* **PROBLEM**: In the listing below, find the line holding "exact (hash_preimage_injective hash_order" and the line holding "From S2P Require Import ControllerRuntime". Write out those two lines and all lines between, exactly, and nothing more.

* **RECORDS FOR THIS TASK**:
(* ===== verification/OrderHash.v ===== *)
(** * The hash of an artifact's inputs

    The name of an artifact workflow carries a hash of its inputs.  What is hashed
    determines the inputs: different inputs can only share a name when the truncated
    SHA-256 collides. *)

From stdpp Require Import base gmap list strings.
From Stdlib Require Import ZArith Strings.Byte.
From S2P Require Import Prelude GoStd Sha256 JsonEncode JsonRoundtrip KubeTypes.
From S2P Require Import V1alpha1Types OrderController.

Local Open Scope string_scope.
Local Open Scope list_scope.

(** What of the inputs the controller looks at when it names an artifact workflow. *)
Definition hashed (order : Order) (art : OrderArtifact) (srcEP dstEP : Endpoint)
  (srcSec dstSec : Secret) :=
  (Namespace (Order_ObjectMeta order), Artifact_Type art, Raw (Artifact_Spec art),
   (Name (EP_ObjectMeta srcEP), Generation (EP_ObjectMeta srcEP)),
   (Name (EP_ObjectMeta dstEP), Generation (EP_ObjectMeta dstEP)),
   (Name (Secret_ObjectMeta srcSec), Generation (Secret_ObjectMeta srcSec)),
   (Name (Secret_ObjectMeta dstSec), Generation (Secret_ObjectMeta dstSec))).

(** C16: for strings that are valid UTF-8, the bytes that are hashed determine the
    namespace, the type and raw spec of the artifact (nil told apart from empty) and
    the names and generations of both endpoints and both secrets; so two artifacts
    get one hash only for equal inputs or through a collision of the digest. *)
Theorem hash_preimage_injective o o' art art' src src' dst dst' ss ss' ds ds' :
  Forall any_valid (hashData o art src dst ss ds) ->
  Forall any_valid (hashData o' art' src' dst' ss' ds') ->
  Marshal (hashData o art src dst ss ds) = Marshal (hashData o' art' src' dst' ss' ds') ->
  hashed o art src dst ss ds = hashed o' art' src' dst' ss' ds'.
Proof.
  intros Hv Hv' E. apply Marshal_inj in E; [|by repeat constructor|done|done].
  unfold hashData in E. unfold hashed. injection E. intros. congruence.
Qed.

(** ** Example *)

Definition hash_order : Order :=
  mkOrder emptyTypeMeta (newObjectMeta "ns" "o")
    (mkOrderSpec (mkOrderDefaults (mkLocalObjectReference "a") (mkLocalObjectReference "b")) [])
    (mkOrderStatus None).

Definition hash_artifact (spec : option (list byte)) : OrderArtifact :=
  mkOrderArtifact "oci" (mkLocalObjectReference "") (mkLocalObjectReference "")
    (mkRawExtension spec).

Definition hash_endpoint (name : string) : Endpoint :=
  mkEndpoint emptyTypeMeta (newObjectMeta "ns" name)
    (mkEndpointSpec "oci" "" (mkLocalObjectReference "") EndpointUsageAll) mkEndpointStatus.

Definition hash_sample (spec : option (list byte)) : list any :=
  hashData hash_order (hash_artifact spec) (hash_endpoint "a") (hash_endpoint "b")
    emptySecret emptySecret.

(** ASCII text is valid UTF-8. *)
Lemma ascii_valid bs : forallb (fun b => byte_Z b <? 128)%Z bs = true -> utf8_valid bs.
Proof.
  induction bs as [|b bs IH]; simpl; [constructor|]. intros [Hb Hbs]%andb_true_iff.
  apply (utf8_cons [b]); [apply rune_bytes1; by apply Z.ltb_lt|by apply IH].
Qed.

Lemma hash_preimage_injective_witness :
  Forall any_valid (hash_sample (Some [x7b; x7d])) /\
  hashed hash_order (hash_artifact (Some [x7b; x7d])) (hash_endpoint "a") (hash_endpoint "b")
    emptySecret emptySecret =
  hashed hash_order (hash_artifact (Some [x7b; x7d])) (hash_endpoint "a") (hash_endpoint "b")
    emptySecret emptySecret.
Proof.
  assert (Forall any_valid (hash_sample (Some [x7b; x7d]))) as Hv.
  { repeat constructor; apply ascii_valid; reflexivity. }
  split; [exact Hv|].
  exact (hash_preimage_injective hash_order hash_order _ _ _ _ _ _ _ _ _ _ Hv Hv eq_refl).
Defined.

(** A nil spec and an empty one are hashed differently. *)
Example hash_nil_empty : shaOf (hash_sample None) <> shaOf (hash_sample (Some [])).
Proof. vm_compute. discriminate. Qed.
(* ===== verification/ArtifactWorkflowFacts.v ===== *)
(** * What a reconciliation of an artifact workflow does

    [awReconciled] describes every run of [ArtifactWorkflowReconciler.Reconcile]
    whatever the API server answers, and [Reconcile] refines it. *)

From stdpp Require Import base gmap list strings.
From S2P Require Import Prelude GoStd KubeTypes V1alpha1Types Client Cluster Errors.
From S2P Require Import ControllerRuntime ArtifactWorkflowController.

Local Open Scope string_scope.
Local Open Scope list_scope.

(** ** States of an artifact workflow *)

Definition awDeleting (aw : ArtifactWorkflow) : bool :=
  negb (Time_IsZero (DeletionTimestamp (AW_ObjectMeta aw))).

Definition awClaimed (aw : ArtifactWorkflow) : bool :=
  slices_Contains (Finalizers (AW_ObjectMeta aw)) artifactWorkflowFinalizer.

Definition awPhase (aw : ArtifactWorkflow) : WorkflowPhase := AWStatus_Phase (AW_Status aw).

Definition awWithFinalizer (aw : ArtifactWorkflow) : ArtifactWorkflow :=
  set_AW_ObjectMeta aw (set_Finalizers (AW_ObjectMeta aw)
    (Finalizers (AW_ObjectMeta aw) ++ [artifactWorkflowFinalizer])).

Definition awWithoutFinalizer (aw : ArtifactWorkflow) : ArtifactWorkflow :=
  set_AW_ObjectMeta aw (set_Finalizers (AW_ObjectMeta aw)
    (slices_DeleteFunc (Finalizers (AW_ObjectMeta aw))
       (fun f => bool_decide (f = artifactWorkflowFinalizer)))).

(** The metadata and the key of the Argo workflow of an artifact workflow. *)
Definition wfMeta (aw : ArtifactWorkflow) : ObjectMeta :=
  newObjectMeta (Namespace (AW_ObjectMeta aw)) (Name (AW_ObjectMeta aw)).
Definition wfKey (aw : ArtifactWorkflow) : NamespacedName :=
  namespacedName (Namespace (AW_ObjectMeta aw)) (Name (AW_ObjectMeta aw)).

(** The outcome of a last request whose error is wrapped. *)
Definition awClosing (text : string) (r : option error) : outcome Result :=
  match r with
  | None => Ok (mkResult false)
  | Some e => Err (wrapped e text)
  end.

Definition typeKey (aw : ArtifactWorkflow) : NamespacedName :=
  namespacedName "" (AWSpec_Type (AW_Spec aw)).

Definition secretRefKey (aw : ArtifactWorkflow) (ref : LocalObjectReference) : NamespacedName :=
  namespacedName (Namespace (AW_ObjectMeta aw)) (Ref_Name ref).

(** The events of fetching a secret that is referred to, or none. *)
Definition secretRefEvents (aw : ArtifactWorkflow) (ref : LocalObjectReference) (sec : Secret) :
  list event :=
  if string_nonempty (Ref_Name ref) then [ev (GetSecret (secretRefKey aw ref)) (inr sec)] else [].

(** The events before an Argo workflow is created. *)
Definition prepareEvents (aw : ArtifactWorkflow) (artifactType : ArtifactType)
  (srcSec dstSec : Secret) : list event :=
  ev (GetArtifactType (typeKey aw)) (inr artifactType)
  :: secretRefEvents aw (AWSpec_SrcSecretRef (AW_Spec aw)) srcSec
  ++ secretRefEvents aw (AWSpec_DstSecretRef (AW_Spec aw)) dstSec.

Definition secretRefOk (ref : LocalObjectReference) (sec : Secret) : Prop :=
  string_nonempty (Ref_Name ref) = false -> sec = emptySecret.

Section facts.
Context `{ControllerUtil}.

(** ** The specification *)

(** The workflow that is created: hydrated from what was fetched, owned by the
    artifact workflow. *)
Definition owned (aw : ArtifactWorkflow) (artifactType : ArtifactType) (srcSec dstSec : Secret)
  (wf : Workflow) : Prop :=
  exists meta, SetControllerReference "ArtifactWorkflow" (AW_ObjectMeta aw) (wfMeta aw) = inr meta
    /\ wf = set_Workflow_ObjectMeta (hydrateArgoWorkflow aw artifactType srcSec dstSec) meta
    /\ secretRefOk (AWSpec_SrcSecretRef (AW_Spec aw)) srcSec
    /\ secretRefOk (AWSpec_DstSecretRef (AW_Spec aw)) dstSec.

Inductive awCourse (aw : ArtifactWorkflow) : list event -> outcome Result -> Prop :=
| AWCleanupFailed r e :
    awDeleting aw = true -> IgnoreNotFound r = Some e ->
    awCourse aw [ev (DeleteWorkflow (wfMeta aw)) r] (Err (wrapped e "workflow deletion failed"))
| AWCleanup r u :
    awDeleting aw = true -> IgnoreNotFound r = None -> awClaimed aw = true ->
    awCourse aw [ev (DeleteWorkflow (wfMeta aw)) r;
                 ev (UpdateArtifactWorkflow (awWithoutFinalizer aw)) u]
      (awClosing "failed to remove finalizer" u)
| AWCleaned r :
    awDeleting aw = true -> IgnoreNotFound r = None -> awClaimed aw = false ->
    awCourse aw [ev (DeleteWorkflow (wfMeta aw)) r] (Ok (mkResult false))
| AWClaim u :
    awDeleting aw = false -> awClaimed aw = false ->
    awCourse aw [ev (UpdateArtifactWorkflow (awWithFinalizer aw)) u]
      (awClosing "failed to add finalizer" u)
| AWIdle :
    awDeleting aw = false -> awClaimed aw = true ->
    awPhase aw <> WorkflowUnknown -> InProgress (awPhase aw) = false ->
    awCourse aw [] (Ok (mkResult false))
| AWPrepareFailed t e :
    awDeleting aw = false -> awClaimed aw = true -> awPhase aw = WorkflowUnknown ->
    writes t = [] -> awCourse aw t (Err e)
| AWCreateFailed artifactType srcSec dstSec wf r e :
    awDeleting aw = false -> awClaimed aw = true -> awPhase aw = WorkflowUnknown ->
    owned aw artifactType srcSec dstSec wf -> IgnoreAlreadyExists r = Some e ->
    awCourse aw (prepareEvents aw artifactType srcSec dstSec ++ [ev (CreateWorkflow wf) r])
      (Err (wrapped e "failed to create argo workflow"))
| AWCreate artifactType srcSec dstSec wf r u :
    awDeleting aw = false -> awClaimed aw = true -> awPhase aw = WorkflowUnknown ->
    owned aw artifactType srcSec dstSec wf -> IgnoreAlreadyExists r = None ->
    awCourse aw (prepareEvents aw artifactType srcSec dstSec ++
                 [ev (CreateWorkflow wf) r;
                  ev (UpdateArtifactWorkflowStatus (set_AW_Phase aw WorkflowPending)) u])
      (awClosing "failed to update status" u)
| AWCheckFailed e :
    awDeleting aw = false -> awClaimed aw = true -> InProgress (awPhase aw) = true ->
    awCourse aw [ev (GetWorkflow (wfKey aw)) (inl e)] (Err (wrapped e "failed to get workflow"))
| AWCheck wf u :
    awDeleting aw = false -> awClaimed aw = true -> InProgress (awPhase aw) = true ->
    awCourse aw [ev (GetWorkflow (wfKey aw)) (inr wf);
                 ev (UpdateArtifactWorkflowStatus (set_AW_Phase aw (Workflow_Phase wf))) u]
      (awClosing "failed to update status" u).

Inductive awReconciled (req : NamespacedName) : list event -> outcome Result -> Prop :=
| AWGone e : IsNotFound e = true ->
    awReconciled req [ev (GetArtifactWorkflow req) (inl e)] (Ok (mkResult false))
| AWGetFailed e : IsNotFound e = false ->
    awReconciled req [ev (GetArtifactWorkflow req) (inl e)]
      (Err (wrapped e "failed to get object"))
| AWFound aw t o : awCourse aw t o ->
    awReconciled req (ev (GetArtifactWorkflow req) (inr aw) :: t) o.

(** ** The refinement *)

Lemma wp_fetchSecretRef aw ref text (Q : list event -> outcome Secret -> Prop) t :
  (forall t' e, writes t' = writes t -> Q t' (Err e)) ->
  (forall sec, secretRefOk ref sec -> Q (t ++ secretRefEvents aw ref sec) (Ok sec)) ->
  wp (fetchSecretRef (Namespace (AW_ObjectMeta aw)) ref text) Q t.
Proof.
  intros HE HO. unfold fetchSecretRef, secretRefEvents, secretRefOk in *.
  destruct (string_nonempty _).
  - intros r. apply wp_must; intros x ->; simpl; [|by apply HO].
    apply HE. by rewrite writes_read.
  - specialize (HO emptySecret (fun _ => eq_refl)). by rewrite app_nil_r in HO.
Qed.

Lemma writes_secretRefEvents aw ref sec : writes (secretRefEvents aw ref sec) = [].
Proof. unfold secretRefEvents. by destruct (string_nonempty _). Qed.

Lemma createArgoWorkflow_refines aw :
  awDeleting aw = false -> awClaimed aw = true -> awPhase aw = WorkflowUnknown ->
  wp (createArgoWorkflow aw) (awCourse aw) [].
Proof.
  intros Hd Hc Hp. unfold createArgoWorkflow. intros r1. simpl. apply wp_bind, wp_must.
  { intros e ->. by apply AWPrepareFailed. }
  intros at_ ->. apply wp_bind, wp_fetchSecretRef.
  { intros t e Hw. by apply AWPrepareFailed. }
  intros src Hsrc. apply wp_bind, wp_fetchSecretRef.
  { intros t e Hw. apply AWPrepareFailed; [done..|].
    by rewrite Hw, writes_app, writes_secretRefEvents. }
  intros dst Hdst. apply wp_bind, wp_must.
  { intros e _. apply AWPrepareFailed; [done..|].
    by rewrite !writes_app, !writes_secretRefEvents. }
  intros meta Hmeta. simpl app. change (?e :: ?l) with (prepareEvents aw at_ src dst).
  intros r2. cbn [bind].
  assert (owned aw at_ src dst
            (set_Workflow_ObjectMeta (hydrateArgoWorkflow aw at_ src dst) meta)) as Ho
    by (by exists meta).
  apply wp_bind, wp_check; [intros e He|intros He].
  - apply (AWCreateFailed aw at_ src dst _ r2); done.
  - intros r3. cbn [bind]. rewrite <- app_assoc. apply wp_bind, wp_check; [intros e ->|intros ->].
    + apply (AWCreate aw at_ src dst _ r2 (Some e)); done.
    + apply (AWCreate aw at_ src dst _ r2 None); done.
Qed.

Lemma Reconcile_awReconciled_wp req : wp (Reconcile req) (awReconciled req) [].
Proof.
  unfold Reconcile. intros r. simpl. destruct r as [e|aw].
  { destruct (IsNotFound e) eqn:He; [by apply AWGone|by apply AWGetFailed]. }
  apply wp_shift. apply wp_mono with (Q := awCourse aw); [intros t o; apply AWFound|].
  destruct (negb (Time_IsZero _)) eqn:Hd.
  { intros r. simpl. apply wp_bind, wp_check; [intros e He; by apply AWCleanupFailed|].
    intros He. destruct (slices_Contains _ _) eqn:Hf; [|by apply AWCleaned].
    intros u. destruct u; [by apply (AWCleanup _ _ (Some _))|by apply (AWCleanup _ _ None)]. }
  destruct (slices_Contains _ _) eqn:Hf; simpl.
  2: intros u; destruct u; [by apply (AWClaim _ (Some _))|by apply (AWClaim _ None)].
  destruct (Completed _) eqn:Hcomp.
  { apply AWIdle; [done..| |by apply Completed_not_InProgress].
    intros Hu. unfold awPhase in Hu. by rewrite Hu in Hcomp. }
  case_bool_decide as Hu; [by apply createArgoWorkflow_refines|].
  destruct (InProgress _) eqn:Hip; [|by apply AWIdle].
  intros r. simpl. apply wp_bind, wp_must; [intros e ->; by apply AWCheckFailed|].
  intros wf -> u. destruct u; [by apply (AWCheck _ _ (Some _))|by apply (AWCheck _ _ None)].
Qed.

Lemma Reconcile_awReconciled req t o : exec (Reconcile req) t o -> awReconciled req t o.
Proof. apply exec_wp, Reconcile_awReconciled_wp. Qed.

(** The artifact workflow an event reads, if it reads one. *)
Definition awRead (e : event) : option ArtifactWorkflow :=
  match e with
  | existT (GetArtifactWorkflow _) (inr aw) => Some aw
  | _ => None
  end.

Lemma awReconciled_course req aw t o :
  awReconciled req (ev (GetArtifactWorkflow req) (inr aw) :: t) o -> awCourse aw t o.
Proof.
  intros Hr. remember (ev (GetArtifactWorkflow req) (inr aw) :: t) as tr eqn:Htr.
  destruct Hr as [e He|e He|aw' t' o Hc].
  1-2: apply (f_equal (fun l => head l ≫= awRead)) in Htr; discriminate Htr.
  assert (aw' = aw) as ->.
  { apply (f_equal (fun l => head l ≫= awRead)) in Htr. by injection Htr. }
  by apply (f_equal tail) in Htr; simpl in Htr; subst.
Qed.

Lemma writes_prepareEvents aw at_ src dst : writes (prepareEvents aw at_ src dst) = [].
Proof.
  unfold prepareEvents. change (?e :: ?l) with ([e] ++ l).
  by rewrite !writes_app, !writes_secretRefEvents.
Qed.

End facts.
(* ===== verification/Completion.v ===== *)
(** * Orders complete

    The two controllers, Argo and everybody else together: from the moment a claimed
    order and its inputs are there, in every execution in which the order and its
    artifact workflows keep being reconciled, in any order and any number of times,
    and Argo completes what it was given, the order ends up reporting the phase in
    which Argo finished each of its artifacts.  In between the manager may be stopped
    as often as it likes, between any two calls of a reconciliation, and what it has
    left half done is taken up.

    A reconciliation, or the part of it before it is cut off, is one step here
    (Interleaving has the interleaved calls), the API server is healthy, and nobody
    edits or deletes what belongs to the order.
    The proof follows a measure for each artifact, [stage], that no step decreases
    and that the step the artifact waits for increases. *)

From stdpp Require Import base gmap list strings.
From S2P Require Import Prelude GoStd JsonEncode JsonDecode KubeTypes V1alpha1Types Client.
From S2P Require Import Cluster Errors ControllerRuntime WorkflowParameters OrderController.
From S2P Require Import OrderFetch OrderApply OrderFacts OrderConverge OrderExamples.
From S2P Require Import ArtifactWorkflowController ArtifactWorkflowFacts ArtifactWorkflowSystem.
From S2P Require ArtifactWorkflowExamples.

Local Open Scope string_scope.
Local Open Scope list_scope.

(** ** What single reconciliations of an artifact workflow do *)

Section single.
Context `{ControllerUtil}.
Context (I : Cluster -> Prop).

Lemma keeps_absent s k :
  artifactWorkflows s !! k = None -> I s ->
  keeps I (ArtifactWorkflowController.Reconcile k) s (fun s' _ => s' = s).
Proof. intros Hk HI. split; [done|]. intros s' r [-> ->]. by rewrite Hk. Qed.

Lemma keeps_idle s aw :
  artifactWorkflows s !! wfKey aw = Some aw -> awDeleting aw = false -> awClaimed aw = true ->
  Completed (awPhase aw) = true -> I s ->
  keeps I (ArtifactWorkflowController.Reconcile (wfKey aw)) s (fun s' _ => s' = s).
Proof. intros Hst Hd Hc Hp HI. apply keeps_phase; [done..|]. by rewrite Hp. Qed.

(** The artifact workflow as it is stored when it is claimed. *)
Definition claimedAW (aw : ArtifactWorkflow) (md : ObjectMeta) : ArtifactWorkflow :=
  mkArtifactWorkflow emptyTypeMeta md (AW_Spec aw) (AW_Status aw).

Lemma keeps_claim s aw :
  artifactWorkflows s !! wfKey aw = Some aw -> awDeleting aw = false -> awClaimed aw = false ->
  I s ->
  (forall md, maintained (AW_ObjectMeta (awWithFinalizer aw)) md ->
     I (set_artifactWorkflows s (<[wfKey aw := claimedAW aw md]> (artifactWorkflows s)))) ->
  keeps I (ArtifactWorkflowController.Reconcile (wfKey aw)) s
    (fun s' _ => exists md, maintained (AW_ObjectMeta (awWithFinalizer aw)) md /\
       s' = set_artifactWorkflows s (<[wfKey aw := claimedAW aw md]> (artifactWorkflows s))).
Proof.
  intros Hst Hd Hc HI Hend. unfold ArtifactWorkflowController.Reconcile.
  split; [done|]. intros s1 r [-> ->].
  rewrite Hst. simpl. unfold awDeleting in Hd. unfold awClaimed in Hc. rewrite Hd, Hc. simpl.
  split; [done|]. intros s2 r2 (m & -> & Hup). unfold updates in Hup. cbv zeta in Hup.
  change (meta_key (AW_ObjectMeta _)) with (wfKey aw) in Hup. simpl in Hup.
  rewrite Hst, bool_decide_true in Hup by done.
  destruct Hup as (-> & x & md & Hx & Hmd & ->).
  rewrite storedArtifactWorkflow_main in Hx. simplify_eq. simpl in Hmd |- *.
  rewrite (released_maintained _ _ Hmd), released_live by (by apply negb_false_iff).
  split; [by apply Hend|]. by exists md.
Qed.

End single.

(** ** The system *)

Section completion.
Context `{GoRuntime} `{Float64} `{ControllerUtil}.
Context (order0 : Order) (l : list (nat * OrderArtifact * inputs)).

Definition desired : gmap string desiredAW := desiredFrom order0 l.
Definition orderKey : NamespacedName := meta_key (Order_ObjectMeta order0).

(** The name shared by the artifact workflow and the Argo workflow of a hash. *)
Definition keyOf (sha : string) : NamespacedName := awKey order0 sha.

* **EXERCISE RESULT**:
  exact (hash_preimage_injective hash_order hash_order _ _ _ _ _ _ _ _ _ _ Hv Hv eq_refl).
Defined.

(** A nil spec and an empty one are hashed differently. *)
Example hash_nil_empty : shaOf (hash_sample None) <> shaOf (hash_sample (Some [])).
Proof. vm_compute. discriminate. Qed.
(* ===== verification/ArtifactWorkflowFacts.v ===== *)
(** * What a reconciliation of an artifact workflow does

    [awReconciled] describes every run of [ArtifactWorkflowReconciler.Reconcile]
    whatever the API server answers, and [Reconcile] refines it. *)

From stdpp Require Import base gmap list strings.
From S2P Require Import Prelude GoStd KubeTypes V1alpha1Types Client Cluster Errors.
From S2P Require Import ControllerRuntime ArtifactWorkflowController.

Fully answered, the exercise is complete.